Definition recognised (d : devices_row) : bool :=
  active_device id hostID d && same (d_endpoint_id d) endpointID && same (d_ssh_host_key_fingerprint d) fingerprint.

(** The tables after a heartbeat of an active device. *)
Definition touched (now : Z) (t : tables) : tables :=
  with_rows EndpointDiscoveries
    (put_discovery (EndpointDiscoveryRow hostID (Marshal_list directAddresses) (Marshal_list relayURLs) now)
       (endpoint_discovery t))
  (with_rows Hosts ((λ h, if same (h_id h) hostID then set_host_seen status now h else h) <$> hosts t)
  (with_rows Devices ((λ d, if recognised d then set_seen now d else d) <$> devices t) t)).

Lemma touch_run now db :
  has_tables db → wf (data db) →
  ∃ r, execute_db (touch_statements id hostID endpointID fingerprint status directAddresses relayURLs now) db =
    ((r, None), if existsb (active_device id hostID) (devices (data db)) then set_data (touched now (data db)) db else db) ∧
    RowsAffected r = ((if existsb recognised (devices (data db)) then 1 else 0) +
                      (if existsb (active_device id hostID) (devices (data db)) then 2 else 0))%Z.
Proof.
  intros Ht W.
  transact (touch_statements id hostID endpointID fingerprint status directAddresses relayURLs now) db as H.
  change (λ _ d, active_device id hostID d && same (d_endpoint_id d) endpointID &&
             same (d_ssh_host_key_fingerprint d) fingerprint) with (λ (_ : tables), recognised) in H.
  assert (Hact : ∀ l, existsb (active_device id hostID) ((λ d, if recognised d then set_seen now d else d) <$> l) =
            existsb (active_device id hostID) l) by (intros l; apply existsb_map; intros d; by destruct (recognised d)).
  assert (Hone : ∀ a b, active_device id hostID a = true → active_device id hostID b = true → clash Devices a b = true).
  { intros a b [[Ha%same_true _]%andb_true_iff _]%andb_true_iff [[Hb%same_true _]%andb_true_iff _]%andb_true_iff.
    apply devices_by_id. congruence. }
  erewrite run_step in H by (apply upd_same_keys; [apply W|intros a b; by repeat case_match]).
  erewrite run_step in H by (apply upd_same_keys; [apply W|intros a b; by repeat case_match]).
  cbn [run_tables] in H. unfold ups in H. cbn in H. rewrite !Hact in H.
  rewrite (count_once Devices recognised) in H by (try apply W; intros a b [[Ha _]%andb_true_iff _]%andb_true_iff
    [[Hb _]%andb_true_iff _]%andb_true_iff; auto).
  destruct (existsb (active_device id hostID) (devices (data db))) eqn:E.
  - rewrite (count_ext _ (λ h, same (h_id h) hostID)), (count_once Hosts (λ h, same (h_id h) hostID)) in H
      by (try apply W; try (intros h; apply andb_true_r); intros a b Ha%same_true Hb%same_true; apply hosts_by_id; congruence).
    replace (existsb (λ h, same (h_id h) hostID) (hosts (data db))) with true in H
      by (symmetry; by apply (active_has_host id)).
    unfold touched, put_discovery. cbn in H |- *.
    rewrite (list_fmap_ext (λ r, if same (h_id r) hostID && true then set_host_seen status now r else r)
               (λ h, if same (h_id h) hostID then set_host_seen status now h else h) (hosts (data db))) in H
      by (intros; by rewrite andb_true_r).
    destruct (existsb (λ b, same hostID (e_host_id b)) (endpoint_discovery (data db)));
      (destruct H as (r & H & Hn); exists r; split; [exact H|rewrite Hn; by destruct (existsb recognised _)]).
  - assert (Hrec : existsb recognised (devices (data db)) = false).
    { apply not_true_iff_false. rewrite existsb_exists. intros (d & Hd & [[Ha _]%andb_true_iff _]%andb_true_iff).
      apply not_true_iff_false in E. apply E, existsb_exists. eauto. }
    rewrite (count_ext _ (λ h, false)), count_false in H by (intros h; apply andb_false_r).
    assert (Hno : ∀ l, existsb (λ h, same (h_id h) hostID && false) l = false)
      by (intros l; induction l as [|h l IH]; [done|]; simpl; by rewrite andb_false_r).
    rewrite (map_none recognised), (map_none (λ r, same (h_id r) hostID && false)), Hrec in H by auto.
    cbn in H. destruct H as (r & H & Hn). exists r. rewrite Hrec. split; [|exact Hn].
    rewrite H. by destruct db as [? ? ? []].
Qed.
==
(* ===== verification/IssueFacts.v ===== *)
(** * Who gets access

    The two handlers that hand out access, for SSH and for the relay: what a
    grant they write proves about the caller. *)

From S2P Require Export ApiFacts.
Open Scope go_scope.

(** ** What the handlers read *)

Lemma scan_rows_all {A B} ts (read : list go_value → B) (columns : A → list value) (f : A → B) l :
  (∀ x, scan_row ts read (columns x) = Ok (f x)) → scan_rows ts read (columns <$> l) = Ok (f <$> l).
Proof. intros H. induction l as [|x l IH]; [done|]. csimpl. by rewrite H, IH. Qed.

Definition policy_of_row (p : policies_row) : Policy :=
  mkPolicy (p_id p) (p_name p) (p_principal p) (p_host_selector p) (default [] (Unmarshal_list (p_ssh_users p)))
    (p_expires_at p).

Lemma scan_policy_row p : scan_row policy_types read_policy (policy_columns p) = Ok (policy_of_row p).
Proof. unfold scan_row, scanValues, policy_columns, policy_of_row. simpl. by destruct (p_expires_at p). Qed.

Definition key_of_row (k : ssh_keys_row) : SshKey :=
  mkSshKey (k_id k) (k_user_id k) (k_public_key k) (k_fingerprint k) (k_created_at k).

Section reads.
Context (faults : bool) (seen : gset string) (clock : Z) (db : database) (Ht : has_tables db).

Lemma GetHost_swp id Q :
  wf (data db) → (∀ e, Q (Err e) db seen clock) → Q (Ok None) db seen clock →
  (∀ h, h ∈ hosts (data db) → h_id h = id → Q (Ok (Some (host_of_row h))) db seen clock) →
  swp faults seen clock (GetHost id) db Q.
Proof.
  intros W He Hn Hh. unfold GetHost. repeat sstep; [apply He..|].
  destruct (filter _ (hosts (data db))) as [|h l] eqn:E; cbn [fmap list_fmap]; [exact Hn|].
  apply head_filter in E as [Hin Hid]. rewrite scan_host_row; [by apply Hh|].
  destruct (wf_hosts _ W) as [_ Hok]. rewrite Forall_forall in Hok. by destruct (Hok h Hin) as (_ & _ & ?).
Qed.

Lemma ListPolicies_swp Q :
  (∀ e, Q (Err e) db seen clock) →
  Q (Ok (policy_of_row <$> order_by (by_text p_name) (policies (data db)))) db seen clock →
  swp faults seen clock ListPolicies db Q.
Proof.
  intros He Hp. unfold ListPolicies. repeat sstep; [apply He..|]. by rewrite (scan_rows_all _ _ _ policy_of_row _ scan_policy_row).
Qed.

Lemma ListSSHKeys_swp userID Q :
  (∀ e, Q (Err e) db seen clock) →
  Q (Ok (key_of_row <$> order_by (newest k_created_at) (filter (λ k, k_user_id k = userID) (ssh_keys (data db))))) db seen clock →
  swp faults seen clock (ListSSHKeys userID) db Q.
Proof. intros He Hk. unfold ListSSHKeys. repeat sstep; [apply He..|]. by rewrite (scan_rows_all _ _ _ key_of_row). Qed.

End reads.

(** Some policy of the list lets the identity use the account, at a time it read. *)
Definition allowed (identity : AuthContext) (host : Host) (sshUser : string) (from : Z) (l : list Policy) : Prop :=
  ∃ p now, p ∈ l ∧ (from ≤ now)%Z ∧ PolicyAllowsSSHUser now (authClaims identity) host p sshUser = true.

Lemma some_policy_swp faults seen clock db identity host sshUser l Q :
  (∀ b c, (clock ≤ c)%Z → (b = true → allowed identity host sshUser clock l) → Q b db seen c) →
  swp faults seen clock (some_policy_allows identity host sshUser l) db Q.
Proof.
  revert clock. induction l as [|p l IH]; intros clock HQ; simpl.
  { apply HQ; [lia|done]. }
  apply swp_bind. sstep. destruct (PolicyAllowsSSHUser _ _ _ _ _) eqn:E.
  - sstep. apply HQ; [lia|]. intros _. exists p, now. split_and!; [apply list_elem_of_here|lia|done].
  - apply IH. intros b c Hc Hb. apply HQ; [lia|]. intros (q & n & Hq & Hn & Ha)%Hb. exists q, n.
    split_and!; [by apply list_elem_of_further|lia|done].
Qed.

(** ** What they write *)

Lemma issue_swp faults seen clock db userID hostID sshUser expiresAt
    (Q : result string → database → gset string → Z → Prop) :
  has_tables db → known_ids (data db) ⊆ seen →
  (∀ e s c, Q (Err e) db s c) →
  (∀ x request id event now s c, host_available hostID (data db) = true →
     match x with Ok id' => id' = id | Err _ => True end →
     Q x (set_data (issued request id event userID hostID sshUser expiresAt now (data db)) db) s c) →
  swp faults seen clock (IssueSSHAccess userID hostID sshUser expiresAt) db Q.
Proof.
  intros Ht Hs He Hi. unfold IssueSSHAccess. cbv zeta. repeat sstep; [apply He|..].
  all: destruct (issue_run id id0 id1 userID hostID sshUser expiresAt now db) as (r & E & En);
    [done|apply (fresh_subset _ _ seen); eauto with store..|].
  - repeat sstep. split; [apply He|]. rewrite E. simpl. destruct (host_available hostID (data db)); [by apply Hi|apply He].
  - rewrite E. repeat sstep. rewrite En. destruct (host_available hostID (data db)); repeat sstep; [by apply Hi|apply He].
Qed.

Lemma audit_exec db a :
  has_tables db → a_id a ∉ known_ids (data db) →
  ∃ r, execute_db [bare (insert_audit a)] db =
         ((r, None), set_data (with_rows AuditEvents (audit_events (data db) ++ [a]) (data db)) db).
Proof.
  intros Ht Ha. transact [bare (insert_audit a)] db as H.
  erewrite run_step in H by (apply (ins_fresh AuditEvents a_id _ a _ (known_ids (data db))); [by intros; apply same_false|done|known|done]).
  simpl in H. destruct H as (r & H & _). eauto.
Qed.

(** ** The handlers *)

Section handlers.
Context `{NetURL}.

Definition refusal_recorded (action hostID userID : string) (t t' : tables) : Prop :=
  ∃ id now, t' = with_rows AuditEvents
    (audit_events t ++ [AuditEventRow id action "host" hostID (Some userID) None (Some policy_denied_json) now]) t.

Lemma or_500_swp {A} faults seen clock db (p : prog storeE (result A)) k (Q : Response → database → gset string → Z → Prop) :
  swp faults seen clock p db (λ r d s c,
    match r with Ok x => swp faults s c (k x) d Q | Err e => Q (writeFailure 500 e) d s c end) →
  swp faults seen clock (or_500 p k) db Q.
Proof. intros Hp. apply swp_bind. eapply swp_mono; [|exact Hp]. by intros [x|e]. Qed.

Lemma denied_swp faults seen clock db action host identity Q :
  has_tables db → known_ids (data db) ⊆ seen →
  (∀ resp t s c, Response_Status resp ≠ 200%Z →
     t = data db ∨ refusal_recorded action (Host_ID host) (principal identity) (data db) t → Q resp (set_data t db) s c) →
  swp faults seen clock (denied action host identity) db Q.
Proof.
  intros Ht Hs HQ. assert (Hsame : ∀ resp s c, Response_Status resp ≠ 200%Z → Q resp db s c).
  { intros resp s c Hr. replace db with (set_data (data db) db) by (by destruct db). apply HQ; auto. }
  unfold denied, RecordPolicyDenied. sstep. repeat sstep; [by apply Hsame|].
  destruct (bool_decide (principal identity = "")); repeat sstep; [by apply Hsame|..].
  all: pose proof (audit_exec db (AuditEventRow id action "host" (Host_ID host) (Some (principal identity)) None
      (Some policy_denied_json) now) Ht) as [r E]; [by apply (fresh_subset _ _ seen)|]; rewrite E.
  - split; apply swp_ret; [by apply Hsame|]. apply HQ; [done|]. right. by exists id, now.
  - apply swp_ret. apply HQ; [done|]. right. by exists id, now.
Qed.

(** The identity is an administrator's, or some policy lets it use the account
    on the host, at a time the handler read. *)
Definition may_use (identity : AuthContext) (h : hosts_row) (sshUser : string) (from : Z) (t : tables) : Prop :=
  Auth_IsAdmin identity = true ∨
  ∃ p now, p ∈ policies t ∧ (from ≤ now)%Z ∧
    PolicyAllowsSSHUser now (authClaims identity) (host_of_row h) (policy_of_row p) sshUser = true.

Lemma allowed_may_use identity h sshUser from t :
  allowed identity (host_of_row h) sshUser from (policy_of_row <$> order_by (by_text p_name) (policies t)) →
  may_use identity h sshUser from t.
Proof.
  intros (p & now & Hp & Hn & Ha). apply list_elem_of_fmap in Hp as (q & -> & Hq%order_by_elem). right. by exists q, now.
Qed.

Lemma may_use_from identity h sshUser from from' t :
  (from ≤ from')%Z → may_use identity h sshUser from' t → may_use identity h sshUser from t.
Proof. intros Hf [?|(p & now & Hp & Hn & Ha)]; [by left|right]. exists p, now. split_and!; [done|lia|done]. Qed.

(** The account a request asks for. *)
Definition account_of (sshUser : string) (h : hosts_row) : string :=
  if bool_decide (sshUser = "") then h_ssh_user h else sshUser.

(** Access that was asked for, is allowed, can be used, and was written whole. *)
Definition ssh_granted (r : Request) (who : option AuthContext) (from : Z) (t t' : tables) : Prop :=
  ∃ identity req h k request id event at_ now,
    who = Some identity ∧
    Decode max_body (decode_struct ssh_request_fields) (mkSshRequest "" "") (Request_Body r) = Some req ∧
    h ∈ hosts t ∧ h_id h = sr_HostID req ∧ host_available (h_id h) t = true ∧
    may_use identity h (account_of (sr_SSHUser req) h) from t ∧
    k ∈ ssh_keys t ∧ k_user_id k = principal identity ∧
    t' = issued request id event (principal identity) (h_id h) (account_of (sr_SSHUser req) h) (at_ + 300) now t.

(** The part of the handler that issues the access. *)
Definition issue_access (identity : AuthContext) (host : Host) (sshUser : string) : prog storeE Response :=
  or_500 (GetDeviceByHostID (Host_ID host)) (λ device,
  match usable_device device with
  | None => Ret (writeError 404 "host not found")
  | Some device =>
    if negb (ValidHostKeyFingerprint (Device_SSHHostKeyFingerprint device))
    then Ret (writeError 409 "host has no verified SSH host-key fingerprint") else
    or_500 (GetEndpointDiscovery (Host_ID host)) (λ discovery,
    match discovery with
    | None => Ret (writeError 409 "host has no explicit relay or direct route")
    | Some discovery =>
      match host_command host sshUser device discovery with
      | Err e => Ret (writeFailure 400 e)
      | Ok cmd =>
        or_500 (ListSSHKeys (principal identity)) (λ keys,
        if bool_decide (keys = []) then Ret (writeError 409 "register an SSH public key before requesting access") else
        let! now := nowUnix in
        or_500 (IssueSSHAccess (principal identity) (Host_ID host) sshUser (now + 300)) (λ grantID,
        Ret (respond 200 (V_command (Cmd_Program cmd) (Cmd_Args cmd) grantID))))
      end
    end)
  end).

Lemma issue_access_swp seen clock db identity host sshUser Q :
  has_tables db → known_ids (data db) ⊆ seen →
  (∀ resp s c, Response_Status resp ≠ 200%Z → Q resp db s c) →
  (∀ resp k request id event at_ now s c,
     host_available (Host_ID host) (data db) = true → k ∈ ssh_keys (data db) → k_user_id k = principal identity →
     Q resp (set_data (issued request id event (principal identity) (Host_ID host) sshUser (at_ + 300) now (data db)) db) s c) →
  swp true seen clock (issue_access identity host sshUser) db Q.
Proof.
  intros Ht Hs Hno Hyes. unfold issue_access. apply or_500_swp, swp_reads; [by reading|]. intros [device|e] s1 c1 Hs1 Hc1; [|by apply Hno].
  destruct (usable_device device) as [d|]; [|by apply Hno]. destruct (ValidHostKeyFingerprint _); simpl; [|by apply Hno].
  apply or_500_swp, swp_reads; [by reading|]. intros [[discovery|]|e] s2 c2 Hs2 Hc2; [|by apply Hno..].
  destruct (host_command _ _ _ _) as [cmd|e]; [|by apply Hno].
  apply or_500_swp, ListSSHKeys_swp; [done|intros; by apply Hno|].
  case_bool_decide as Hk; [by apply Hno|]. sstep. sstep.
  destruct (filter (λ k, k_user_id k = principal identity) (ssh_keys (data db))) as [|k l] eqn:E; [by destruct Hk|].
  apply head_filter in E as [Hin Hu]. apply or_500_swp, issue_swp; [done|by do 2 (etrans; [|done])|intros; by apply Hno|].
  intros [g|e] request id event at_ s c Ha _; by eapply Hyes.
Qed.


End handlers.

What you need to do.
All that is wanted is the stretch of lines above from the one containing "assert (Hact : ∀" through the one containing "by (try apply W; try", duplicated exactly.

Answer for this exercise.
  assert (Hact : ∀ l, existsb (active_device id hostID) ((λ d, if recognised d then set_seen now d else d) <$> l) =
            existsb (active_device id hostID) l) by (intros l; apply existsb_map; intros d; by destruct (recognised d)).
  assert (Hone : ∀ a b, active_device id hostID a = true → active_device id hostID b = true → clash Devices a b = true).
  { intros a b [[Ha%same_true _]%andb_true_iff _]%andb_true_iff [[Hb%same_true _]%andb_true_iff _]%andb_true_iff.
    apply devices_by_id. congruence. }
  erewrite run_step in H by (apply upd_same_keys; [apply W|intros a b; by repeat case_match]).
  erewrite run_step in H by (apply upd_same_keys; [apply W|intros a b; by repeat case_match]).
  cbn [run_tables] in H. unfold ups in H. cbn in H. rewrite !Hact in H.
  rewrite (count_once Devices recognised) in H by (try apply W; intros a b [[Ha _]%andb_true_iff _]%andb_true_iff
    [[Hb _]%andb_true_iff _]%andb_true_iff; auto).
  destruct (existsb (active_device id hostID) (devices (data db))) eqn:E.
  - rewrite (count_ext _ (λ h, same (h_id h) hostID)), (count_once Hosts (λ h, same (h_id h) hostID)) in H
      by (try apply W; try (intros h; apply andb_true_r); intros a b Ha%same_true Hb%same_true; apply hosts_by_id; congruence).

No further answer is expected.